> Task directions
Which lines in the records below contain the word "doubles"? Copy each one.

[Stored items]
▽
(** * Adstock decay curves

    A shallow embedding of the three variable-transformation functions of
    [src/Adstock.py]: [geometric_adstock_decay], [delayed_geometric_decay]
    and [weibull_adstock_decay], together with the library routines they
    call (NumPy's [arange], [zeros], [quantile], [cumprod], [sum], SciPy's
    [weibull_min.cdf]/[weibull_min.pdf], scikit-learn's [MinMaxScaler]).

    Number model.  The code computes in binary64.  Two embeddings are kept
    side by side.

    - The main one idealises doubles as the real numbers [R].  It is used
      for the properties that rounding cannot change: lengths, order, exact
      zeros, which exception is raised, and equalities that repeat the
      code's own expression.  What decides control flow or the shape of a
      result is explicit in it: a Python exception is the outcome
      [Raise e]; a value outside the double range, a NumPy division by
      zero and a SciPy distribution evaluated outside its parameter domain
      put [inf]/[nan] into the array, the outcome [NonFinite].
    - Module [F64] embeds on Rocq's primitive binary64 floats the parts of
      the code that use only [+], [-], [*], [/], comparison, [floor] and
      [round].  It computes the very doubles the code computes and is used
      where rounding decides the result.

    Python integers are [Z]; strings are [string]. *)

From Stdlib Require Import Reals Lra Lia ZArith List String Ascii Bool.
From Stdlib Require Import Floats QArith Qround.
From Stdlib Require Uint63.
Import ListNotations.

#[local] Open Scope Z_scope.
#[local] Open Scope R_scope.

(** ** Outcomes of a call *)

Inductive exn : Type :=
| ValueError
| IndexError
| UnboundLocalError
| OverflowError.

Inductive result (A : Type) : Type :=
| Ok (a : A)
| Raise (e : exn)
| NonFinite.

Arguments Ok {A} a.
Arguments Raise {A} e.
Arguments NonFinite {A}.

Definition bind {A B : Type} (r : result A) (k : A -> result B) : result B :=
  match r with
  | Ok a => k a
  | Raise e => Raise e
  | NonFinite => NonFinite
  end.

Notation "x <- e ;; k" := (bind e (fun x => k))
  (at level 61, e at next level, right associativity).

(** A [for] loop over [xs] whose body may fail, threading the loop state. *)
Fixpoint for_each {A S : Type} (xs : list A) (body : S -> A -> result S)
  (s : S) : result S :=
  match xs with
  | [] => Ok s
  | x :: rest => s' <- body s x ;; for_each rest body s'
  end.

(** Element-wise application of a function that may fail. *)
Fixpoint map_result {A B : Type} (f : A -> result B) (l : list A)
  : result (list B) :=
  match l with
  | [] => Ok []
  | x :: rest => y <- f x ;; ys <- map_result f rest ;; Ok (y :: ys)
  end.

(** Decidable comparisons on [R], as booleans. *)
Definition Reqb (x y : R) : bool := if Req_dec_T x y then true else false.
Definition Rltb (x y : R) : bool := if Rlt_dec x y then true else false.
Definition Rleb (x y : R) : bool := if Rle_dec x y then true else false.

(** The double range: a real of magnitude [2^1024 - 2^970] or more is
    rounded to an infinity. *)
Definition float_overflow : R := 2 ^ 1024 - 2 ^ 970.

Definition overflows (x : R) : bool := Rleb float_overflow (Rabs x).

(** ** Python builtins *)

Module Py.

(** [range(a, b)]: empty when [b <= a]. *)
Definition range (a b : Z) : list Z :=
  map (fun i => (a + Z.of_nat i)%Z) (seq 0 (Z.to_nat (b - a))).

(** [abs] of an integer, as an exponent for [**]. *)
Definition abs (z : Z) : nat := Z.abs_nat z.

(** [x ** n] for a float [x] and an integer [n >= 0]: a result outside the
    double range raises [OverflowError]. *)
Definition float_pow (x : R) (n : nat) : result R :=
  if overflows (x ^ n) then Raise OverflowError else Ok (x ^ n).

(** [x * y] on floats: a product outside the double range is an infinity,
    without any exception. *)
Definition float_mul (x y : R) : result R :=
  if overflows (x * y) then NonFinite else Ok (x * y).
△
▽
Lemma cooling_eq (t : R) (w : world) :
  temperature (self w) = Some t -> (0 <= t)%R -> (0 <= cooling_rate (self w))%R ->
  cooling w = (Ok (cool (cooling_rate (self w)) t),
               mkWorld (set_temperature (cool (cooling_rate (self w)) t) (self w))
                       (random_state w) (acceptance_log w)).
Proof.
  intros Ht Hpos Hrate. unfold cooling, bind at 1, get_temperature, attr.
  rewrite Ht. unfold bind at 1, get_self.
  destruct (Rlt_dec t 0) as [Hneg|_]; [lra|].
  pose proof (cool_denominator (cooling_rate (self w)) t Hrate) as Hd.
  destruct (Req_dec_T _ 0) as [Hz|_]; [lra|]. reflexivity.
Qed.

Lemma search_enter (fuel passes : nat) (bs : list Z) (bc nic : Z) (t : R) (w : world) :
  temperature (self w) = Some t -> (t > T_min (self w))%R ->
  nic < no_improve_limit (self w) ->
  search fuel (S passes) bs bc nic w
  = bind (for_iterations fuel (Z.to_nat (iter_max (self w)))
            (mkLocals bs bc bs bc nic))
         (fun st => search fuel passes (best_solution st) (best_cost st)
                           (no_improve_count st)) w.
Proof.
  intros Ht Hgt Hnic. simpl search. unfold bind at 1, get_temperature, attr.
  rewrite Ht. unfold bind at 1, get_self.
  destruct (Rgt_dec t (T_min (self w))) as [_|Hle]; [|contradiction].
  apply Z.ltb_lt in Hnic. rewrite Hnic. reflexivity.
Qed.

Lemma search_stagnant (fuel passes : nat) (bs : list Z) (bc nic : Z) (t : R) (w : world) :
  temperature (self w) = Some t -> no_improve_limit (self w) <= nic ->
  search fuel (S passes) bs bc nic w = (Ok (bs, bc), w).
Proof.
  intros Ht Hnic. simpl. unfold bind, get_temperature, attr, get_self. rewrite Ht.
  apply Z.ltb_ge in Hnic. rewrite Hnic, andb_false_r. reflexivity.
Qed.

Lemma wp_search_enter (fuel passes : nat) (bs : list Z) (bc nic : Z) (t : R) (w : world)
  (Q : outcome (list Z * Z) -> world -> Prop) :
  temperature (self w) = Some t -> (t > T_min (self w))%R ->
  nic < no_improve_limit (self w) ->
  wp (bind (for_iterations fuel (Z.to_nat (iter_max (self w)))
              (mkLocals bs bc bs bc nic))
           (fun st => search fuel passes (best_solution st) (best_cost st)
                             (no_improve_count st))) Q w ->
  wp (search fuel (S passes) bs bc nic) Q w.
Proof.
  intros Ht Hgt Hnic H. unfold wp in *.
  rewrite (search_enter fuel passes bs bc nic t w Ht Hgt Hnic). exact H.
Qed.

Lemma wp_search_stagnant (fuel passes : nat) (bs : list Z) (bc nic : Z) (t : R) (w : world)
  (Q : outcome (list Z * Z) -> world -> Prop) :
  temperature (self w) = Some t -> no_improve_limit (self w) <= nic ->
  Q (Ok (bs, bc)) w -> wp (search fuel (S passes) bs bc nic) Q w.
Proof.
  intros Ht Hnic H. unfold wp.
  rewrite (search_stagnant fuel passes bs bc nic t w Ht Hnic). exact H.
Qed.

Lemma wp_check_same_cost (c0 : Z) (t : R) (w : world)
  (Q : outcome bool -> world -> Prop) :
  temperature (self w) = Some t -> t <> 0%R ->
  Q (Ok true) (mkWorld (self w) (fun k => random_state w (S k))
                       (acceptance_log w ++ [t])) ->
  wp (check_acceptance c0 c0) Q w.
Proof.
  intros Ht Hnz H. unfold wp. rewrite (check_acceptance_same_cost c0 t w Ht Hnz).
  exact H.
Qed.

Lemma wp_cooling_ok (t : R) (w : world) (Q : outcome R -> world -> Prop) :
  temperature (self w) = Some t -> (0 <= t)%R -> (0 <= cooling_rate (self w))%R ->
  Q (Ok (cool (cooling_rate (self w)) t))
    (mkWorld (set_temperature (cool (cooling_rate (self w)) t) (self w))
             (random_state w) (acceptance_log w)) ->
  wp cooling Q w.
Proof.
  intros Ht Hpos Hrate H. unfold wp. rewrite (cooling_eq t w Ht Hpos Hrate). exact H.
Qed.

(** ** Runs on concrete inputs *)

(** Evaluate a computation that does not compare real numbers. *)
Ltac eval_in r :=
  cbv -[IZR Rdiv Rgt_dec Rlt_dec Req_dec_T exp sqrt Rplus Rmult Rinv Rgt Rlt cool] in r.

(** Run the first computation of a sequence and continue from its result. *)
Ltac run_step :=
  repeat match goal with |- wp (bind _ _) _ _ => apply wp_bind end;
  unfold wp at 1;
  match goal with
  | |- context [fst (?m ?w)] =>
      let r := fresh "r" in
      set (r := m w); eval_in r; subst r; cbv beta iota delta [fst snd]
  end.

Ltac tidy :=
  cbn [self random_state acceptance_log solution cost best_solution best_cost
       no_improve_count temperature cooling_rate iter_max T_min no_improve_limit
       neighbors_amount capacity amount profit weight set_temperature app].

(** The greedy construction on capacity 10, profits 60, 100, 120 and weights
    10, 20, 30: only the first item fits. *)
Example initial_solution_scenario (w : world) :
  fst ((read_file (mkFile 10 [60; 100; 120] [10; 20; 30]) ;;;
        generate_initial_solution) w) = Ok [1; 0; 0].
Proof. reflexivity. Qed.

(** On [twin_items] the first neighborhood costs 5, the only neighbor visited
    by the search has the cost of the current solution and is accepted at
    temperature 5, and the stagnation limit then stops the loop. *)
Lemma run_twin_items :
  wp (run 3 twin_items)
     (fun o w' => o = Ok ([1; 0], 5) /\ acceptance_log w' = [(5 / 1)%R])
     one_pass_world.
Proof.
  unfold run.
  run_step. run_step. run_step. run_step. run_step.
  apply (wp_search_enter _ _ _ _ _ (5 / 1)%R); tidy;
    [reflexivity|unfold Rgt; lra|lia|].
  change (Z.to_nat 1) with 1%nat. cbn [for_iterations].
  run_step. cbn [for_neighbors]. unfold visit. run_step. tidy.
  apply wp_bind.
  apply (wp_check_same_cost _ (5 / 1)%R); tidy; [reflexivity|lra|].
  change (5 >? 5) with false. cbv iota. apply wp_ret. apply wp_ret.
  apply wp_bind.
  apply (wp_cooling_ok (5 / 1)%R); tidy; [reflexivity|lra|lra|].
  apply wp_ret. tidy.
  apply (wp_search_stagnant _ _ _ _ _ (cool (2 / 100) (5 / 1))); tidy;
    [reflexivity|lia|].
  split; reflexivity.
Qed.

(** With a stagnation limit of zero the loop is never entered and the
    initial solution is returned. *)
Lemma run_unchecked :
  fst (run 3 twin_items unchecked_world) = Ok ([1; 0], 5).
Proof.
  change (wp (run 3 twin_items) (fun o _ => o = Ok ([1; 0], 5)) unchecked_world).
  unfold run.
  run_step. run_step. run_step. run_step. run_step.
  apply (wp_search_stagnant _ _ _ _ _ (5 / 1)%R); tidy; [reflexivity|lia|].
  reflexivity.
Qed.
△
▽
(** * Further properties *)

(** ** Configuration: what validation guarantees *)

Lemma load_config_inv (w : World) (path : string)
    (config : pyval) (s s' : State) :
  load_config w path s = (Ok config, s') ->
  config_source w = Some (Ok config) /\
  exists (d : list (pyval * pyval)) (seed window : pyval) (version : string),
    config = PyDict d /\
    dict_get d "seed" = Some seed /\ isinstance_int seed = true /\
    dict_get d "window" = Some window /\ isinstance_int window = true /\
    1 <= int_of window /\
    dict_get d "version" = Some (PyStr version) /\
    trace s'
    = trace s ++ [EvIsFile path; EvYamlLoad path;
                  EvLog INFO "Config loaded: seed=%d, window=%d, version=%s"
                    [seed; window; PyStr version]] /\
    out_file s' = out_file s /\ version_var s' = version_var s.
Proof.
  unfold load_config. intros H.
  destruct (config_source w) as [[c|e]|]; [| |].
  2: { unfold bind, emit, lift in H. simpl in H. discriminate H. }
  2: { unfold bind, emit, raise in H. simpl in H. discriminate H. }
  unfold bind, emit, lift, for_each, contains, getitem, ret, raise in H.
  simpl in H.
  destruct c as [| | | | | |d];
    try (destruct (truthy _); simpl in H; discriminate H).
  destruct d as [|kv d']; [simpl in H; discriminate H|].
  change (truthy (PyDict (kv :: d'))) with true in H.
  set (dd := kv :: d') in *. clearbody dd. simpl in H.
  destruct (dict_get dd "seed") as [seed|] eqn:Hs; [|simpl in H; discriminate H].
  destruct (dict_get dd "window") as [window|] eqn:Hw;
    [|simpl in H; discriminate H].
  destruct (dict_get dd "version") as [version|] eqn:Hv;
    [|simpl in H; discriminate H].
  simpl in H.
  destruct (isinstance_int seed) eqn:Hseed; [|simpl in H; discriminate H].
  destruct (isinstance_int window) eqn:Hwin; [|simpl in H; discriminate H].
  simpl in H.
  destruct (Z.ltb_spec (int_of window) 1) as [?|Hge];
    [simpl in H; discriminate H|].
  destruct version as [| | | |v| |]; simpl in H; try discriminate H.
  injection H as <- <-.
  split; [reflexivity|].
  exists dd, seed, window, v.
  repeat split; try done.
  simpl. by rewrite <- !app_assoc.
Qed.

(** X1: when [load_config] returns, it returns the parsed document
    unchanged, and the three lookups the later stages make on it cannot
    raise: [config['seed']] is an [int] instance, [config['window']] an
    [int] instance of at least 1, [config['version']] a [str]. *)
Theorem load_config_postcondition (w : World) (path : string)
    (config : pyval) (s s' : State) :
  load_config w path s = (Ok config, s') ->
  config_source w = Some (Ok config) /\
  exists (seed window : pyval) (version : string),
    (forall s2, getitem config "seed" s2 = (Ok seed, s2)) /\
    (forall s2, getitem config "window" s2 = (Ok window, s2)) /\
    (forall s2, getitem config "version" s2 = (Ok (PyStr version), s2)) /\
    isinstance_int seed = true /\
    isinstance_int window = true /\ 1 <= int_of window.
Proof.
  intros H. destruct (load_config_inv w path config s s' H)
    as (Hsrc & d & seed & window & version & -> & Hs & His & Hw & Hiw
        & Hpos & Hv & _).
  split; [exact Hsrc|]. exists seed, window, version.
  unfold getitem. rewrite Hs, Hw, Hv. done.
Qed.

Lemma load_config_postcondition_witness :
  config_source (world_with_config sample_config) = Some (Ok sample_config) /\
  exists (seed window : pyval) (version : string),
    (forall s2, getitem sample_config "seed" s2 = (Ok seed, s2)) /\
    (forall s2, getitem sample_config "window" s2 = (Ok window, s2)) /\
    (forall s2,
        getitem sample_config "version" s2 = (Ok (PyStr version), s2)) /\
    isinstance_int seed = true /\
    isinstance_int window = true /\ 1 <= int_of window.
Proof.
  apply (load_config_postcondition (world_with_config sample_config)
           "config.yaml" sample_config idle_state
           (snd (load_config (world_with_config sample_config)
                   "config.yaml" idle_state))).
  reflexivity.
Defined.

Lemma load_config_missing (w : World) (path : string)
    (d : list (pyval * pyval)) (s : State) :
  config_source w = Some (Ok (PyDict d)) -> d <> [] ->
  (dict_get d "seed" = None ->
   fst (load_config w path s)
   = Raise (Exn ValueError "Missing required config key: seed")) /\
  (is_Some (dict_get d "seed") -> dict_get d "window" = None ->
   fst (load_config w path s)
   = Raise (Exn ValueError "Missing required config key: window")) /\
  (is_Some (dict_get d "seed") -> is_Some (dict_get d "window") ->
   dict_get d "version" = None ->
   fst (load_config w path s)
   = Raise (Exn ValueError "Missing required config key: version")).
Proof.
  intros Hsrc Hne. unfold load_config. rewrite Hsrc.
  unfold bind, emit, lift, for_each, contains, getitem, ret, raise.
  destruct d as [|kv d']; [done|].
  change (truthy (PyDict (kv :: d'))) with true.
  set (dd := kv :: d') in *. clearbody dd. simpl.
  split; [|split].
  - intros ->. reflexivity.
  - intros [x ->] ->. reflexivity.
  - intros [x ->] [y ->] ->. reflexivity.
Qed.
△
> Response to the exercise
    - The main one idealises doubles as the real numbers [R].  It is used
      [round].  It computes the very doubles the code computes and is used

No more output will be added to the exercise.